Lloyd’s eyes flashed blinding white.
"Some things," Lloyd whispered, "are too hot to eat."
"Impossible!" Cassius said with surprise voice, shielding his eyes. "That is a Black Spirit! It is made of the Void! Fire cannot hurt it!"
"This isn't fire," Lloyd said, taking a step forward. The floorstones beneath his boots turned to liquid lava, hissing and popping. "This is purification. This is the concept of 'Heat' taken to its absolute limit."
He pointed at the monster.
"You call that darkness?" Lloyd scoffed. "It's just a stain. And I am the bleach."
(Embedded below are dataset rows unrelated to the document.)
(** ** Encoding and decoding one frame *)

Definition Frame_ok (f : Frame) : Prop :=
  IsKnownType (fr_type f) = true ∧ zlen (fr_payload f) <= Frame_MaximumPayloadSize.

Definition frame_header (f : Frame) : bytes :=
  Magic ++ be_encode 2 (fr_type f) ++ [0; 0] ++ be_encode 4 (zlen (fr_payload f)).

Definition frame_bytes (f : Frame) : bytes := frame_header f ++ fr_payload f.

Lemma zlen_frame_header f : zlen (frame_header f) = 12.
Proof. done. Qed.

Lemma zlen_frame_bytes f : zlen (frame_bytes f) = 12 + zlen (fr_payload f).
Proof. unfold frame_bytes. by rewrite zlen_app. Qed.

Lemma Frame_EncodedSize_ok f :
  Frame_ok f → Frame_EncodedSize f = Ok (zlen (frame_bytes f)).
Proof.
  intros [Hk Hl]. unfold Frame_EncodedSize. rewrite Hk, zlen_frame_bytes.
  unfold Frame_MaximumPayloadSize in *.
  ifb; [b2p; lia|]. done.
Qed.

Lemma Frame_AppendTo_eq f output :
  zlen (fr_payload f) < 2 ^ 32 → Frame_AppendTo f output = output ++ frame_bytes f.
Proof.
  intros Hl. unfold Frame_AppendTo, Append16, Append32, frame_bytes, frame_header.
  rewrite (wrap_id 32) by (split; [apply zlen_nonneg|done]).
  cbn [be_encode]. rewrite !Z.shiftr_0_r, <- !app_assoc. done.
Qed.

Lemma Frame_ok_payload f : Frame_ok f → zlen (fr_payload f) < 2 ^ 32.
Proof. intros [_ H]. unfold Frame_MaximumPayloadSize in H. lia. Qed.

Lemma Frame_Encode_eq f : Frame_ok f → Frame_Encode f = Ok (frame_bytes f).
Proof.
  intros Hf. unfold Frame_Encode. rewrite Frame_EncodedSize_ok by done. cbn [obind].
  by rewrite Frame_AppendTo_eq by (by apply Frame_ok_payload).
Qed.

Lemma NextFrame_short buffer offset :
  0 <= offset <= zlen buffer → zlen buffer - offset < 12 →
  NextFrame buffer offset = Ok (None, offset).
Proof.
  intros Ho Hs. unfold NextFrame, Frame_HeaderSize.
  rewrite wrap_id by (split; lia). by rewrite (proj2 (Z.ltb_lt _ _)) by lia.
Qed.

(** The header of a frame at [zlen hd], whatever follows it. *)
Lemma NextFrame_header f hd rest :
  Frame_ok f → zlen (hd ++ frame_header f ++ rest) < 2 ^ 64 →
  NextFrame (hd ++ frame_header f ++ rest) (zlen hd)
  = if zlen rest <? zlen (fr_payload f) then Ok (None, zlen hd)
    else Ok (Some {| fr_type := fr_type f;
                     fr_payload := take (length (fr_payload f)) rest |},
             zlen hd + zlen (frame_bytes f)).
Proof.
  intros [Hk Hl] Hsz. set (buffer := hd ++ frame_header f ++ rest) in *.
  assert (zlen buffer = zlen hd + 12 + zlen rest) as Hz.
  { unfold buffer. rewrite !zlen_app, zlen_frame_header. lia. }
  pose proof (zlen_nonneg hd). pose proof (zlen_nonneg rest).
  pose proof (zlen_nonneg (fr_payload f)).
  unfold NextFrame, Frame_HeaderSize.
  rewrite wrap_id by (split; lia). rewrite (proj2 (Z.ltb_ge _ 12)) by lia.
  assert (slice buffer (zlen hd) (zlen hd + 4) = Ok Magic) as ->.
  { unfold buffer, frame_header. rewrite <- !app_assoc. by apply slice_full. }
  cbn [obind]. rewrite bool_decide_true by done. cbn [negb].
  change Hosted_Read16 with Ipv4_read16. change Hosted_Read32 with Ipv4_read32.
  unfold IsKnownType, MessageType_Authenticate, MessageType_NetworkMapAck in Hk. b2p.
  assert (Ipv4_read16 buffer (zlen hd + 4) = Ok (fr_type f)) as ->.
  { unfold buffer, frame_header. rewrite <- !app_assoc, (app_assoc hd).
    rewrite Ipv4_read16_app, be_decode_encode; [rewrite Z.mod_small by lia; done|..].
    - by rewrite zlen_app.
    - done.
    - apply bytes_ok_be_encode. }
  assert (Ipv4_read16 buffer (zlen hd + 6) = Ok 0) as ->.
  { unfold buffer, frame_header. rewrite <- !app_assoc, (app_assoc hd), (app_assoc (hd ++ _)).
    apply (Ipv4_read16_app ((hd ++ Magic) ++ be_encode 2 (fr_type f)) [0; 0]); [|done|].
    - by rewrite !zlen_app, zlen_be_encode, <- Z.add_assoc.
    - forall_intro; by split. }
  assert (Ipv4_read32 buffer (zlen hd + 8) = Ok (zlen (fr_payload f))) as ->.
  { unfold buffer, frame_header. rewrite <- !app_assoc.
    rewrite (app_assoc hd), (app_assoc (hd ++ _)), (app_assoc ((hd ++ _) ++ _)).
    rewrite Ipv4_read32_app, be_decode_encode; [rewrite Z.mod_small; [done|]|..].
    - unfold Frame_MaximumPayloadSize in Hl. simpl. lia.
    - by rewrite !zlen_app, zlen_be_encode, <- !Z.add_assoc.
    - done. }
  cbn [obind]. unfold IsKnownType, MessageType_Authenticate, MessageType_NetworkMapAck.
  rewrite (proj2 (Z.leb_le 1 _)), (proj2 (Z.leb_le _ 26)), (proj2 (Z.ltb_ge _ _)) by lia.
  cbn [andb negb]. change (negb (0 =? 0)) with false. cbn match.
  rewrite Hz. replace (zlen hd + 12 + zlen rest - zlen hd) with (12 + zlen rest) by lia.
  replace (12 + zlen rest <? 12 + zlen (fr_payload f)) with (zlen rest <? zlen (fr_payload f))
    by (apply Bool.eq_true_iff_eq; b2p; lia).
  ifb; [done|]. b2p. rewrite slice_Ok by lia. cbn [obind]. rewrite zlen_frame_bytes. do 4 f_equal.
  unfold buffer. rewrite app_assoc, drop_app_length'.
  - f_equal. unfold zlen. lia.
  - rewrite length_app. unfold zlen. simpl. lia.
Qed.

(** A whole frame is returned and the offset moves past it. *)
Lemma NextFrame_whole f hd rest :
  Frame_ok f → zlen (hd ++ frame_bytes f ++ rest) < 2 ^ 64 →
  NextFrame (hd ++ frame_bytes f ++ rest) (zlen hd)
  = Ok (Some f, zlen hd + zlen (frame_bytes f)).
Proof.
  intros Hf Hsz. unfold frame_bytes in *. rewrite <- app_assoc in *.
  rewrite NextFrame_header by done. rewrite (proj2 (Z.ltb_ge _ _)) by zlia.
  rewrite take_app_length. by destruct f.
Qed.

(** A frame of which only a strict prefix has arrived is not returned. *)
Lemma NextFrame_partial f hd part missing :
  Frame_ok f → frame_bytes f = part ++ missing → 0 < zlen missing →
  zlen hd + zlen part < 2 ^ 64 →
  NextFrame (hd ++ part) (zlen hd) = Ok (None, zlen hd).
Proof.
  intros Hf Heq Hm Hsz.
  destruct (Z.lt_ge_cases (zlen part) 12) as [Hs|Hl].
  { apply NextFrame_short; rewrite zlen_app; zlia. }
  assert (∃ body, part = frame_header f ++ body) as [body ->].
  { assert (take 12 (frame_bytes f) = frame_header f) as Hh by done.
    rewrite Heq, take_app_le in Hh by (unfold zlen in Hl; lia).
    exists (drop 12 part). by rewrite <- Hh, take_drop. }
  rewrite NextFrame_header; [|done|].
  2: { rewrite zlen_app. done. }
  unfold frame_bytes in Heq. rewrite <- app_assoc in Heq. apply app_inv_head in Heq.
  rewrite (proj2 (Z.ltb_lt _ _)); [done|]. rewrite Heq, zlen_app. lia.
Qed.

(** On any buffer [NextFrame] reads inside it, and a frame moves the offset
    forward, inside the buffer. *)
Lemma NextFrame_result buffer offset :
  bytes_ok buffer → 0 <= offset <= zlen buffer → zlen buffer < 2 ^ 64 →
  safe (NextFrame buffer offset)
  ∧ ∀ r offset', NextFrame buffer offset = Ok (r, offset') →
      (r = None → offset' = offset)
      ∧ (∀ f, r = Some f → Frame_ok f ∧ bytes_ok (fr_payload f)
              ∧ offset' = offset + 12 + zlen (fr_payload f) ∧ offset' <= zlen buffer).
Proof.
  intros Hok Ho Hsz. unfold NextFrame, Frame_HeaderSize. rewrite wrap_id by (split; lia).
  ifb; b2p; [split; [done|]; intros r o [= <- <-]; done|].
  rewrite slice_Ok by lia. cbn [obind]. ifb; [done|].
  change Hosted_Read16 with Ipv4_read16. change Hosted_Read32 with Ipv4_read32.
  destruct (Ipv4_read16_Ok buffer (offset + 4)) as (t & -> & _); [lia|]. cbn [obind].
  destruct (IsKnownType t) eqn:Hk; cbn [negb]; [|done].
  destruct (Ipv4_read16_Ok buffer (offset + 6)) as (fl & -> & _); [lia|]. cbn [obind].
  ifb; [done|].
  destruct (Ipv4_read32_Ok buffer (offset + 8)) as (n & Hn); [lia|].
  pose proof (Ipv4_read32_width _ _ _ Hok Hn) as [Hn0 _]. rewrite Hn. cbn [obind].
  ifb; [done|]. b2p. ifb; b2p; [split; [done|]; intros r o [= <- <-]; done|].
  destruct (slice buffer (offset + 12) (offset + 12 + n)) as [p| |] eqn:Hs; cbn [obind].
  - split; [done|]. intros r o [= <- <-]. split; [done|]. intros f [= <-]. simpl.
    pose proof (zlen_slice _ _ _ _ Hs). split_and!; [split; simpl; [done|lia]| |lia..].
    by eapply bytes_ok_slice.
  - unfold slice in Hs. ifb_in Hs; done.
  - by destruct (safe_slice buffer (offset + 12) (offset + 12 + n)); [lia|].
Qed.

(** ** Reassembly: the invariant *)

(** Entries in key order, not overlapping, none empty, none before [lo]. *)
Fixpoint chain (lo : Z) (m : list (Z * bytes)) : Prop :=
  match m with
  | [] => True
  | (k, v) :: rest => lo <= k ∧ 0 < zlen v ∧ chain (k + zlen v) rest
  end.

(** Where the last entry ends. *)
Definition chain_end (lo : Z) (m : list (Z * bytes)) : Z :=
  match last m with Some (k, v) => k + zlen v | None => lo end.

Definition total_bytes (m : list (Z * bytes)) : Z := foldr (fun e n => zlen e.2 + n) 0 m.

Definition Reassembler_inv (r : PacketReassembler) : Prop :=
  0 <= re_offset r
  ∧ chain (re_offset r) (re_fragments r)
  ∧ chain_end (re_offset r) (re_fragments r) <= re_offset r + MaximumWindow
  ∧ chain_end (re_offset r) (re_fragments r) <= uint64_max
  ∧ re_bytes r = total_bytes (re_fragments r)
  ∧ zlen (re_fragments r) <= MaximumFragments.

Lemma chain_end_cons lo k v m : chain_end lo ((k, v) :: m) = chain_end (k + zlen v) m.
Proof. unfold chain_end. rewrite last_cons. by destruct (last m). Qed.

Lemma chain_weaken lo lo' m : lo' <= lo → chain lo m → chain lo' m.
Proof. destruct m as [|[k v] m]; simpl; [done|]. intuition lia. Qed.

Lemma chain_app lo l h : chain lo (l ++ h) ↔ chain lo l ∧ chain (chain_end lo l) h.
Proof.
  revert lo. induction l as [|[k v] l IH]; intros lo; simpl.
  - split; [done|]. by intros [_ ?].
  - rewrite IH, chain_end_cons. tauto.
Qed.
The Black Spirit, enraged and terrified, changed tactics. It dissolved into a swarm of shadowy bats, thousands of them, diving at Lloyd from every direction. It was trying to overwhelm him, to find a gap in the heat.
Ken Park shouted a warning, but Lloyd didn't even turn his head.
"Omnidirectional Pulse," Lloyd murmured.
He clenched his fist. Iffrit slammed the pommel of his sword into the ground.
A ring of white fire exploded outward from them. It moved at the speed of thought. It washed over the swarm of bats. There was no sound of impact, only a collective hiss as thousands of shadow-constructs were instantly sublimated into nothingness.
The shockwave didn't stop there. It hit the ceiling of the Throne Room. The ancient stone, weakened by centuries and now subjected to thermal shock, groaned. Cracks spiderwebbed across the vaulted dome.
CRACK-BOOM!
A massive section of the roof, easily ten tons of stone and lead, blew outward, blasted into the night sky by the rising column of heat.
Moonlight—and fresh, cool air—flooded into the room, instantly warring with the inferno below. The sudden pressure change created a whirlwind of ash and sparks.
The nobles stared up at the open sky, their mouths hanging open. They looked back at the man who had been checking their pulses just yesterday.
"He... he blew the roof off," a Duchess whispered, clutching her pearls. "The doctor blew the roof off."
"He is not a doctor," General Kaelen murmured, staring at Lloyd with professional awe. "He is a walking siege engine."
In the center of the devastation, the Black Spirit reformed. It was smaller now, diminished. It looked pathetic. It chattered its teeth at Lloyd, backing away.
Cassius was trembling. His insurance policy was being eaten alive.
"Attack him!" Cassius shrieked at his spirit. "Don't retreat! Consume him!"
The spirit hesitated. It looked at its master. It looked at the white sun standing before it. It knew, with an animalistic certainty, that it was outmatched.
Lloyd walked toward Cassius. Iffrit walked behind him, a shadow of fire.